Caroline (44) todavía se arrepiente todos los días de no haberse mudado con su madre cuando hace cinco años se enteró de que tenía una enfermedad terminal.
“¿Por qué no? ¿Por qué no me fui a vivir con mi madre cuando el médico le dijo que tenía cáncer metastásico? Yo era su única hija, la niña de sus ojos por quien siempre defendió. Ella me amaba muchísimo y yo la amaba. La abandoné en la etapa más difícil de su vida. Al menos eso es lo que se siente.
Estaba claro que mi madre estaba muy enferma y no le quedaba mucho tiempo de vida. Seis semanas después de ese devastador diagnóstico, murió a los ochenta y un años. Han pasado cinco años, pero todavía no pasa una noche en la que no me despierte con el corazón roto y preguntándome por qué no me mudé con ella al final de su vida.
En ese momento me dije a mí mismo que no era práctico. Mi madre vivía en Deventer, yo trabajo y vivo en La Haya y no podía extrañar a mis hijos. Cuando me siento triste, quiero estar cerca de mis dos hijas. En retrospectiva, creo que me resultó especialmente difícil ver a mi madre vulnerable. También creo que quería protegerla de mi dolor. Ella no podía soportar verme triste. Quizás fue precisamente por nuestro estrecho vínculo que inconscientemente elegí mantenerme alejado de ella durante su enfermedad.
Hacer feliz
Nuestro vínculo era tan fuerte que a veces podía resultar opresivo. Me sentí responsable de ella y de su felicidad. Mi madre era una mujer dura, ingeniosa y franca. Una feminista de pies a cabeza que salía regularmente con amigos alegres y disfrutaba de una copa de vino. También sabía que ella podía sentirse sola. Y todo lo que la entristecía me afectaba.

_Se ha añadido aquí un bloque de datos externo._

(** Every run of [contribute_with_context] either aborts with 400 in the
    world it started in, or raises after at most new url and word rows
    joined the unit of work, or meets the conditions under which it
    succeeds. *)
Lemma contribute_with_context_cases
    (from_lang_code term to_lang_code tr : string) (req : Request)
    (w : World) :
  views.contribute_with_context from_lang_code term to_lang_code tr req w
  = (Raises (HTTPException 400), w)
  \/ (exists e url_rows word_rows,
        views.contribute_with_context from_lang_code term to_lang_code tr req w
        = (Raises e,
           set_pending (set_words (fun _ => word_rows))
             (set_pending (set_urls (fun _ => url_rows)) w))
        /\ urls (pending w) `prefix_of` url_rows
        /\ words (pending w) `prefix_of` word_rows
        /\ (NoDup (map url_id (urls (pending w))) ->
            NoDup (map url_id url_rows))
        /\ (NoDup (map word_id (words (pending w))) ->
            NoDup (map word_id word_rows)))
  \/ (exists user address context fl tl,
        g_user w = Some user
        /\ form req !! "url" = Some address
        /\ form req !! "context" = Some context
        /\ known_language from_lang_code (pending w) = Some fl
        /\ known_language to_lang_code (pending w) = Some tl).
Proof.
  destruct (form req !! "url") as [address|] eqn:Hu;
    [|left; unfold views.contribute_with_context, form_getitem;
      now rewrite Hu].
  destruct (form req !! "context") as [context|] eqn:Hc;
    [|left; unfold views.contribute_with_context, form_getitem;
      now rewrite Hu, Hc].
  right.
  set (title := default EmptyString (form req !! "title")).
  set (w1 := set_pending
               (set_urls (fun _ => urls_after address title (pending w))) w).
  assert (Hstart :
    views.contribute_with_context from_lang_code term to_lang_code tr req w
    = bind (Language_find (LangCode from_lang_code)) (fun from_lang =>
      bind (Language_find (LangCode to_lang_code)) (fun to_lang =>
      bind (Word_find (decode_word term) from_lang) (fun o =>
      bind (Word_find (decode_word tr) to_lang) (fun t =>
      bind get_g_user (fun user =>
      bind (Search_query_first user o to_lang) (fun search =>
      bind (Text_new context from_lang
              (Some (found_url address title (pending w)))) (fun new_text =>
      bind datetime_now (fun now =>
      bind (Contribution_new o t user new_text now) (fun contribution =>
      bind (match search with
            | Some s => Search_set_contribution s contribution
            | None => db_session_add contribution
            end) (fun _ =>
      bind db_session_commit (fun _ => ret (RvStr "OK")))))))))))) w1).
  { unfold views.contribute_with_context, form_getitem. rewrite Hu, Hc.
    unfold bind at 1 2. simpl. unfold bind at 1. now rewrite Url_find_run. }
  assert (Hw1 : w1 = set_pending (set_words (fun _ => words (pending w)))
                       (set_pending (set_urls (fun _ =>
                          urls_after address title (pending w))) w)).
  { unfold w1. destruct w as [[] ? ? ? ?]. reflexivity. }
  destruct (known_language from_lang_code (pending w)) as [fl|] eqn:Hf.
  2:{ left. exists NotFound, (urls_after address title (pending w)),
        (words (pending w)).
      split; [|split; [apply urls_after_prefix
                      |split; [reflexivity
                              |split; [apply urls_after_keys | auto]]]].
      rewrite Hstart. unfold bind at 1.
      rewrite Language_find_unknown; [now rewrite Hw1 at 1|].
      unfold w1. destruct w as [[] ? ? ? ?]. exact Hf. }
  destruct (known_language to_lang_code (pending w)) as [tl|] eqn:Ht.
  2:{ left. exists NotFound, (urls_after address title (pending w)),
        (words (pending w)).
      split; [|split; [apply urls_after_prefix
                      |split; [reflexivity
                              |split; [apply urls_after_keys | auto]]]].
      rewrite Hstart. unfold bind at 1.
      rewrite (Language_find_known _ fl)
        by (unfold w1; destruct w as [[] ? ? ? ?]; exact Hf).
      unfold bind at 1.
      rewrite Language_find_unknown; [now rewrite Hw1 at 1|].
      unfold w1. destruct w as [[] ? ? ? ?]. exact Ht. }
  destruct (g_user w) as [user|] eqn:Hg; [right; eauto 10|].
  left.
  set (st1 := set_words
                (fun _ => words_after (decode_word term) fl (pending w))
                (pending w)).
  exists AttributeError, (urls_after address title (pending w)),
    (words_after (decode_word tr) tl st1).
  split; [|split; [apply urls_after_prefix
                  |split; [|split; [apply urls_after_keys|]]]].
  - rewrite Hstart. unfold bind at 1.
    rewrite (Language_find_known _ fl)
      by (unfold w1; destruct w as [[] ? ? ? ?]; exact Hf).
    unfold bind at 1.
    rewrite (Language_find_known _ tl)
      by (unfold w1; destruct w as [[] ? ? ? ?]; exact Ht).
    unfold bind at 1. rewrite Word_find_run.
    unfold bind at 1. rewrite Word_find_run.
    unfold bind at 1, get_g_user, w1, st1.
    destruct w as [[] ? ? ? ?]. simpl in *. subst. reflexivity.
  - etransitivity; [apply (words_after_prefix (decode_word term) fl)|].
    apply (words_after_prefix (decode_word tr) tl st1).
  - intros Hn. apply words_after_keys. unfold st1. simpl.
    now apply words_after_keys.
Qed.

Más aún porque había tenido una vida dura.
Mi madre creció pobre, fue a una escuela con monjas que la golpeaban, tuvo un padre desagradable que la engañó y su propio marido se fugó con otra mujer. Cuando finalmente encontró un dulce novio, él murió después de un accidente. Durante los diez años que estuvo sola, hice todo lo posible para hacerla feliz recogiéndola regularmente para comer, quedarme conmigo, visitar un museo o ir de compras. Todos los años íbamos juntos a un viaje de fin de semana largo.
Pulmón colapsado
Durante la conversación sobre las malas noticias, obviamente no sabía que ella viviría tan poco tiempo, de lo contrario probablemente habría tomado una decisión diferente. Y no es que no la cuidé durante su enfermedad. Fui a verla cada dos días y asistí a todas las entrevistas del hospital. También le preparé un bonito hotel donde pasó un verano agradable: vinieron amigos y hacía buen tiempo.
Cuando las cosas salieron mal después del primer tratamiento de radiación, ocurrieron dos momentos más en los que fallé. Mi madre estaba sufriendo y la consolé, pero debería haber pedido una exploración; más tarde resultó que tenía un pulmón colapsado. Luego confié (también equivocadamente) en los médicos, quienes me dijeron que tenían todo bajo control y que podía llevar a mis hijos con seguridad a La Haya después de la que resultó ser su última visita. Cuando volví a casa de la enfermería, mi madre ya estaba en coma. Cuando regresé sólo pude hablar con ella.
Sólo tranquilizado
Le dije que había sido una madre buena y dulce, que la quería muchísimo, que la iba a extrañar muchísimo, pero que me las arreglaría en la vida. Preferiría saber si ella me escuchó. Tengo grandes esperanzas en ello, porque mientras le hablaba, las lágrimas rodaban por sus mejillas. Se me rompe el corazón al pensar que se sintió abandonada.
Leí todos nuestros mensajes de texto para saber si ella me acusó de algo. Ese no fue el caso. Según los amigos de mi madre, no podría haberla cuidado mejor. Mis propios amigos también intentan aliviar mi culpa convenciéndome de que en un proceso de enfermedad tan tumultuoso siempre hay momentos en los que se toman decisiones que, en retrospectiva, pueden no haber sido las mejores. Luego me siento tranquilo por un momento. Sigo arrepintiéndome. Al menos podría haberme mudado con ella. No lo hice y eso me llena de autodesprecio. Todos los días otra vez”.